> **WHAT YOU SHOULD DO**:
When you reach the line containing "Abbreviation B := (M bst)." in the data below, begin returning lines exactly as written, and stop once the line containing "Definition set_ifnets (v" has been returned.

> **DATA FOR PROCESSING**:

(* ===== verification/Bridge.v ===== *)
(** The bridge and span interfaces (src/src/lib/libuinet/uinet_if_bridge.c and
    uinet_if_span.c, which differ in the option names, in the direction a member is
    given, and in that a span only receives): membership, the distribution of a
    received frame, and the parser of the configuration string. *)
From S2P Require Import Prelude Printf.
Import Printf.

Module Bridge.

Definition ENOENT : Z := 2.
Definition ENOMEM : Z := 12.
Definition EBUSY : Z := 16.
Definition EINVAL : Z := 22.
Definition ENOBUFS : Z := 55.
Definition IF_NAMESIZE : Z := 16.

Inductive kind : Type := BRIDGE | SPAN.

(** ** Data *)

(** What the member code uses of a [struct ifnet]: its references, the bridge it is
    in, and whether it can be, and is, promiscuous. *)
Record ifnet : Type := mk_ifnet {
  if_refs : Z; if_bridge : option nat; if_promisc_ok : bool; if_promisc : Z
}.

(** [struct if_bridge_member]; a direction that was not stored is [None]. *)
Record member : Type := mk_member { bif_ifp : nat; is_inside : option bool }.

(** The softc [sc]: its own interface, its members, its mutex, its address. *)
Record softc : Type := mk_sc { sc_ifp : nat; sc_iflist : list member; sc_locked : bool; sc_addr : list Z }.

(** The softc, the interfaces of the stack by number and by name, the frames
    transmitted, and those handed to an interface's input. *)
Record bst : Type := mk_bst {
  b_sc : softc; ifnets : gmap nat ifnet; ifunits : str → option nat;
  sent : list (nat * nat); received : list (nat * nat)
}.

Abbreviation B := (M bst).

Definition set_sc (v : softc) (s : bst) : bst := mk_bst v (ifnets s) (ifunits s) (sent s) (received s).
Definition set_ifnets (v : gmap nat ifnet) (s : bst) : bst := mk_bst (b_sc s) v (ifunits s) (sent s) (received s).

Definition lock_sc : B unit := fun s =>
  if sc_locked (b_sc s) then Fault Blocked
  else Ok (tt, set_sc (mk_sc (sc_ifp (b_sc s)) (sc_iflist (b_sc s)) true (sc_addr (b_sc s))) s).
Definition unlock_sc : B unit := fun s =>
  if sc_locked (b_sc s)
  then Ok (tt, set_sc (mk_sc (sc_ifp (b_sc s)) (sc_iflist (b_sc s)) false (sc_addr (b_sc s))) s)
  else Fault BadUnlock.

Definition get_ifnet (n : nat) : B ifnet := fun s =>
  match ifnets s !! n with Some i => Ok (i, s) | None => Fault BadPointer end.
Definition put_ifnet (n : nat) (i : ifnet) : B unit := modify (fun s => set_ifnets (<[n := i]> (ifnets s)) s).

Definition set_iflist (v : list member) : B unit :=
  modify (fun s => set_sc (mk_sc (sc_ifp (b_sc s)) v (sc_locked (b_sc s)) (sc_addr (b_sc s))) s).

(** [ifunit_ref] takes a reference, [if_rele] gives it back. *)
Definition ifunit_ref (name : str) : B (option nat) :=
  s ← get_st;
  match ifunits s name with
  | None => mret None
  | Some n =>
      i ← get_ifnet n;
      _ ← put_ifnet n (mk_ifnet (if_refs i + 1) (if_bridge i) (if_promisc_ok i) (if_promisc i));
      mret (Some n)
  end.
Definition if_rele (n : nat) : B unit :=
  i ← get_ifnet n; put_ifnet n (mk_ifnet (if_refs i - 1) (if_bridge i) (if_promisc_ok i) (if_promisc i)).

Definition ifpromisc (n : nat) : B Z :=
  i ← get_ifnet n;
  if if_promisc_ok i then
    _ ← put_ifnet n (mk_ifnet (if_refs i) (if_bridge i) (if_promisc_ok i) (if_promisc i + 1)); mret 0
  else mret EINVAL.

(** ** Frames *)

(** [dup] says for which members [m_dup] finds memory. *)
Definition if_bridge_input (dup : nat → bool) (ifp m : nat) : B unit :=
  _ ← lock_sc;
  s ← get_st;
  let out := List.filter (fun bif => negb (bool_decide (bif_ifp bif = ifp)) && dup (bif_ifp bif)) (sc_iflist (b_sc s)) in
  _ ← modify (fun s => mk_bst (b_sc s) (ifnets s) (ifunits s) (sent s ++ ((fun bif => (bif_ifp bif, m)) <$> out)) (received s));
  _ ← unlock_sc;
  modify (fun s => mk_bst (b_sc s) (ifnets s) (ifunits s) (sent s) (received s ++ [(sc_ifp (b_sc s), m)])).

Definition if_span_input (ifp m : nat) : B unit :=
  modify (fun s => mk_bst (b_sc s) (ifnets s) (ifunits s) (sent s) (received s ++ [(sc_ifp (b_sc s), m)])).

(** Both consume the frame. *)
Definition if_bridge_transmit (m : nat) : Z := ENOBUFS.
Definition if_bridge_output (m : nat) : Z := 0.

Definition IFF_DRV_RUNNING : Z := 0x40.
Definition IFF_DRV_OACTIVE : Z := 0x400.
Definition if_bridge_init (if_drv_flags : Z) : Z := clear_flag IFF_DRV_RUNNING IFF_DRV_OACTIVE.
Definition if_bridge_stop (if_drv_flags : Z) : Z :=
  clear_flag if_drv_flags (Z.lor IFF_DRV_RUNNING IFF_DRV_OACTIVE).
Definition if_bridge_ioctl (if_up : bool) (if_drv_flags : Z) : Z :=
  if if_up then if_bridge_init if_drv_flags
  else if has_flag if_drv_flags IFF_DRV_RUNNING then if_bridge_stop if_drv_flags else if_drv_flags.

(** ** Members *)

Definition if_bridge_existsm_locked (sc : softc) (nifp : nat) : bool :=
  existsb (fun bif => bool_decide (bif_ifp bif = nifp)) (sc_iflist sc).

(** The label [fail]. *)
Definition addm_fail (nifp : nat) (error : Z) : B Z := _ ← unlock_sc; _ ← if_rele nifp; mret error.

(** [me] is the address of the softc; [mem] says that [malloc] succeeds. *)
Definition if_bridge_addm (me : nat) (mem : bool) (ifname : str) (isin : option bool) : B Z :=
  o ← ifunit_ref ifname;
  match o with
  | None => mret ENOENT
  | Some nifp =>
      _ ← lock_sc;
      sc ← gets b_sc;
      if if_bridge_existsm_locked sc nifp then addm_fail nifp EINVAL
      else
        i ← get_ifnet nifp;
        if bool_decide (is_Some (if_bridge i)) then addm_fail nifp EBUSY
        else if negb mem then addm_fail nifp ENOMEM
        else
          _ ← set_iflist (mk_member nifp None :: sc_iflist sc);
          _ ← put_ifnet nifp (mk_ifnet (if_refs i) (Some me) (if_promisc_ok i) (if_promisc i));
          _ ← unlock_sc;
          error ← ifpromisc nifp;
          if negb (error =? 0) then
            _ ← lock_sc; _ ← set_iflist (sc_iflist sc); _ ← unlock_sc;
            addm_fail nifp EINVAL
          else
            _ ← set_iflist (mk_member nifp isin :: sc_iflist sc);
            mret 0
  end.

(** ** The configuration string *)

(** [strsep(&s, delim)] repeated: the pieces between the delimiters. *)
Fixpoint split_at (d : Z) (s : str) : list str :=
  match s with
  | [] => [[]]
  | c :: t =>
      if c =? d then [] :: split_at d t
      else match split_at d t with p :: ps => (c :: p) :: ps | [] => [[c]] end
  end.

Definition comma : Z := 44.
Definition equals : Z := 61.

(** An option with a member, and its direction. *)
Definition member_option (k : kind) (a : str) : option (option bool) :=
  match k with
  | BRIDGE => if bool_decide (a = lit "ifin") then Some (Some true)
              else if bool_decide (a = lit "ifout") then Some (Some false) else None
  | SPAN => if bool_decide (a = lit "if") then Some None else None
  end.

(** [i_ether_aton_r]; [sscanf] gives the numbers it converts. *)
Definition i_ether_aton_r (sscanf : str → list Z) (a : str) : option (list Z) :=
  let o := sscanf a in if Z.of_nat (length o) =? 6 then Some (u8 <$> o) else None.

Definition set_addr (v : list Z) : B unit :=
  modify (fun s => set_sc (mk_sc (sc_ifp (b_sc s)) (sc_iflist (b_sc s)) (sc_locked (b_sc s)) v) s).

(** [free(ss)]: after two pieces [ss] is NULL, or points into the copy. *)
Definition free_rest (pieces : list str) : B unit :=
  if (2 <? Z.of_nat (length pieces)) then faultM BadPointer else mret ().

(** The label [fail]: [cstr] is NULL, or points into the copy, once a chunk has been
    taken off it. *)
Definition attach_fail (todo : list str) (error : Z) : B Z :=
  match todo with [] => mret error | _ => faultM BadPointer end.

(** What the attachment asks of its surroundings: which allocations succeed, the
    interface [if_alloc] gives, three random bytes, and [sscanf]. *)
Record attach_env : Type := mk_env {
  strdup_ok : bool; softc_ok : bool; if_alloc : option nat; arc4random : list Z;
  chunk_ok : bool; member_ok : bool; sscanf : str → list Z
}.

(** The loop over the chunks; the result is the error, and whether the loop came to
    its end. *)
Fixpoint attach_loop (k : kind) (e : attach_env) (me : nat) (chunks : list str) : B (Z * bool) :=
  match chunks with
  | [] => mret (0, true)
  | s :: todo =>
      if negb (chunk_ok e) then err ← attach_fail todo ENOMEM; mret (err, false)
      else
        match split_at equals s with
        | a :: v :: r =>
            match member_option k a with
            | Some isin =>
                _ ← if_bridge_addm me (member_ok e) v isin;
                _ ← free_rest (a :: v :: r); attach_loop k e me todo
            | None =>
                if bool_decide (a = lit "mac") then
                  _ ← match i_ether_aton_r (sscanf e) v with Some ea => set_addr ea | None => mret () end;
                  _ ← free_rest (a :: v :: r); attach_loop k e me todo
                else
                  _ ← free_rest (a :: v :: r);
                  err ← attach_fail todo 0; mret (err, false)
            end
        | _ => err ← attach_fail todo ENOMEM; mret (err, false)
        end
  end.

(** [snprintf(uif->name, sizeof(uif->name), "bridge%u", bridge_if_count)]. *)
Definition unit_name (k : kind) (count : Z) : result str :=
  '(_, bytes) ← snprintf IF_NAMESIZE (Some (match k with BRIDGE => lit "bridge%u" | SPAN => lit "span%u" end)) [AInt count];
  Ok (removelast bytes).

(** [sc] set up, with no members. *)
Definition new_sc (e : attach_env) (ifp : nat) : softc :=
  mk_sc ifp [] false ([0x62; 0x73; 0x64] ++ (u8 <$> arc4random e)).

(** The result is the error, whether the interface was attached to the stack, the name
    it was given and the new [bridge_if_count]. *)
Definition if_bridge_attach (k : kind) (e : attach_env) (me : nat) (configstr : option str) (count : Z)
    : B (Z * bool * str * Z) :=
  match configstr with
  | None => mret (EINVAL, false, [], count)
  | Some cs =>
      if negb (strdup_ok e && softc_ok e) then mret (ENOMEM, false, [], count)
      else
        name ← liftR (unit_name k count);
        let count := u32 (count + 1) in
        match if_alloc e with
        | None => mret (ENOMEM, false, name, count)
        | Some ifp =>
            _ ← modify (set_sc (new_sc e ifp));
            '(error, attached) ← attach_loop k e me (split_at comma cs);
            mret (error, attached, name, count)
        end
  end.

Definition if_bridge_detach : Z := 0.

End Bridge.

> **EXERCISE ANSWER**:
Abbreviation B := (M bst).

Definition set_sc (v : softc) (s : bst) : bst := mk_bst v (ifnets s) (ifunits s) (sent s) (received s).
Definition set_ifnets (v : gmap nat ifnet) (s : bst) : bst := mk_bst (b_sc s) v (ifunits s) (sent s) (received s).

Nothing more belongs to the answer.